Pour l’occasion, elle invite l’expérimentateur free-folk Tom Greenwood (Jackie O’Motherfucker), la chanteuse indie-pop Mirah, et les laborantins improvisateurs Sun Foot. All stars.
Tara Jane/ Credit Sarah Cass
Tara Jane O'neil ALL STAR BAND
Tara Jane O’Neil pourrait être le pendant féminin de Bill Callahan (ex Smog), creusant comme lui son sillon artistique vers l’intérieur de sa psyché autant que vers les profondes strates de la musique folk-rock américaine. Basses bourdonnantes, brillants pickings de guitares acoustiques, tambourins réverbérés, drones électriques, la songwriter, multi-instrumentiste et productrice a su inventer depuis 2000 et son premier album solo Peregrine, un univers musical à la fois clos et spacieux, entre tunnel de velours (Velvet Underground) et étoile brouillée (Mazzy Star), où sa voix doucement lointaine s’entoure de textures sonores aussi élémentaires que l’eau, la terre, l’air et le feu.

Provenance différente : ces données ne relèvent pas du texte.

(* ===== verification/ExamplesHw.v ===== *)
(** * Concrete instances: descriptor tables, interrupt controllers and the
    hypervisor

    A processor of the kind the hypervisor is written for, on which the
    theorems about hardware are applied. *)

From S2P Require Import Prelude PhysMem MemMgr CpuInfo Ipc IpcSpec Descriptors DescriptorsSpec Apic ApicSpec Vmm VmmSpec VmmEntry.
From S2P Require Import ExamplesIpc.

Definition ex_sym (_ : entry_point) : Z := 0x101000.
Definition ex_desc : desc_state := Desc ∅ (0, 0) (0, 0) (fun _ => 0) 0x200000 0x201000 false false.

(** Witness of [interrupt_init_correct]. *)
Lemma interrupt_init_correct_witness :
  exists s', interrupt_init ex_sym ex_desc = Ok tt s' /\ vectored (fun v => trap_gate ex_sym KNL_PVL (trap_of v)) ex_desc s' /\
    interrupt_init ex_sym s' = Ok tt s'.
Proof. apply (interrupt_init_correct ex_sym); [by intros e | reflexivity]. Defined.

(** ** A processor with VMX *)

(** Forced and allowed bits as current processors report them. *)
Definition ex_msr (r : Z) : Z :=
  if r =? MSR_IA32_VMX_BASIC then 0x00da040000000012
  else if r =? MSR_IA32_VMX_PINBASED_CTLS then 0x0000007f00000016
  else if r =? MSR_IA32_VMX_PROCBASED_CTLS then 0xfff9fffe0401e172
  else if r =? MSR_IA32_VMX_PROCBASED_CTLS2 then 0x000000ff00000000
  else if r =? MSR_IA32_VMX_EXIT_CTLS then 0x007fffff00036dff
  else if r =? MSR_IA32_VMX_ENTRY_CTLS then 0x0000ffff000011ff
  else if r =? MSR_IA32_VMX_EPT_VPID_CAP then 0x00000f0106114141
  else 0.

(** The process manager's CPU: its guest starts at 0x400000 with its stack at
    0x800000; page tables at 0x900000, EPT at 0xA00000. *)
Definition ex_guest_regs : regs := Regs 1 2 3 4 5 6 0x800000 8 0x400000 0 0 0 0 0 0 2 9 10 11 12 13 14 15 16 0 0 0.
Definition ex_guest : vm_proc :=
  VmProc ex_guest_regs 0 0 0 0 no_section no_section no_section no_section no_section 0x900000 0xa00000 0 0 RUNNING 0 0x40000 0x41000.
Definition ex_pm_cpu : machine := Machine ∅ {[0 := set_vm_info ex_guest (ex_cpu 0)]} 0x100000 0 0 0 [].

Definition ex_vmx : vmx_state :=
  Vmx ex_pm_cpu [] ex_msr 0x80000011 0x1000 0x20 (0, 0) (0, 0) (fun _ => 8) (0x200000, 0x201000) (false, false) None ∅ None
    (fun _ => true) (fun _ => true) (VmcsConfig 0 0 0 0 0 0 0) (VmxCapability 0 0 false) 0x300000 0x301000 0x700000 0 false 0x100000 0.

Lemma ex_capable : entry_capable ex_vmx.
Proof.
  split; [split; vm_compute; congruence | | vm_compute; reflexivity | vm_compute; reflexivity].
  intros r Hr. repeat (destruct Hr as [<-|Hr]; [vm_compute; reflexivity |]). destruct Hr.
Qed.
Lemma ex_fields : fields_supported ex_vmx.
Proof. apply Forall_forall. intros f _. reflexivity. Qed.
Lemma ex_regions : regions_ok ex_vmx.
Proof. by split_and!. Qed.

(** Witness of [vmm_main_enters]. *)
Lemma vmm_main_enters_witness :
  exists F s', guest_ready ex_vmx F /\ in_guest s' F /\ x_ready s' = true /\ x_idtr s' = (NIDT * DESC_SIZE - 1, 0x201000) /\
    (forall v, 0 <= v < NIDT -> vector_gate (x_mem s') 0x201000 v = trap_gate ex_sym KNL_PVL (trap_of v)) /\
    vmm_main ex_sym ex_vmx = Ok (guest_gprs ex_guest_regs) s'.
Proof.
  apply (vmm_main_enters ex_sym ex_vmx); try reflexivity.
  - by intros e.
  - exact ex_capable.
  - exact ex_fields.
  - exact ex_regions.
  - by right.
  - intros a Ha. unfold vmx_frame. cbn in Ha |- *. lia.
Defined.

(** Witness of [vmx_init_enters]. *)
Lemma vmx_init_enters_witness :
  exists F s', entered ex_vmx s' F /\ vmx_init ex_vmx = Ok (guest_gprs ex_guest_regs) s'.
Proof. apply (vmx_init_enters ex_vmx ex_capable ex_fields ex_regions); [reflexivity | by right]. Defined.

(** The same processor in its guest after a VMCALL; the process manager's
    message (not -1: a new program) is in the inbox, and the new program starts
    at 0x500000. *)
Definition ex_new_guest (c : cpu_info) : cpu_info := set_vm_info (set_vm_regs (Regs 0 0 0 0 0 0 0x880000 0 0x500000 0 0 0 0 0 0 2 0 0 0 0 0 0 0 0 0 0 0) ex_guest) c.
Definition ex_exit_mem : memory := store64 (store32 ∅ 0x300000 0x12) (0x10000 + 8) 1.
Definition ex_exit_fields : gmap Z Z := {[VM_EXIT_REASON := 18]}.
Definition ex_exited : vmx_state :=
  Vmx (set_m_mem ex_exit_mem ex_pm_cpu) [ex_new_guest] ex_msr 0x80000031 0x1000 0x2020 (0, 0) (0, 0) (fun _ => 8) (0x200000, 0x201000) (true, true)
    (Some 0x301000) {[0x300000 := Vmcs true ex_exit_fields]} (Some 0x300000) (fun _ => true) (fun _ => true)
    (VmcsConfig 0 0 0 0 0 0 0) (VmxCapability 0 0 false) 0x300000 0x301000 0x700000 0 true 0x100000 0.
Definition ex_woken : vmx_state := match wait_pm ex_exited with Ok _ s => s | Stop _ => ex_exited end.

Lemma ex_in_guest : in_guest ex_exited ex_exit_fields.
Proof. split; try reflexivity; [exact ex_regions | apply (entry_capable_ext ex_vmx); [done | exact ex_capable] | exact ex_fields]. Qed.


(** Witness of [pic_follows_mask]: the keyboard and a line of the second
    controller are enabled, an interrupt is acknowledged, the keyboard is
    disabled again. *)
Lemma pic_follows_mask_witness :
  exists s', (pic_init ;; forM [Enable 1; Enable 12; Eoi; Disable 1] run_pic) (Apic 0 ∅ ∅ [] 0 0 0) = Ok tt s' /\
    pic_inv (Chip 0 0 0 0 0) (Chip 0 0 0 0 0) s'.
Proof.
  apply (pic_follows_mask (Chip 0 0 0 0 0) (Chip 0 0 0 0 0) [Enable 1; Enable 12; Eoi; Disable 1]).
  repeat constructor; simpl; lia.
Defined.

Alchimiste un peu sorcière, Tara Jane O’Neil fait œuvre de toutes manières et matières : dessins abstraits ou figuratifs, chansons mélodieuses ou expérimentales, concerts maîtrisés seule en scène ou improvisés en all-star-bands, musique de films ou de spectacles vivants...
Entre sa carrière solo et de multiples collaborations (avec Papa M, Mount Eerie, Ida, Mirah, Michael Hurley, Nikaido Kazumi…), elle trouve à chaque expression sa forme la plus adéquate, comme « plusieurs génies émergeant d’une seule lampe ». Une artiste rare.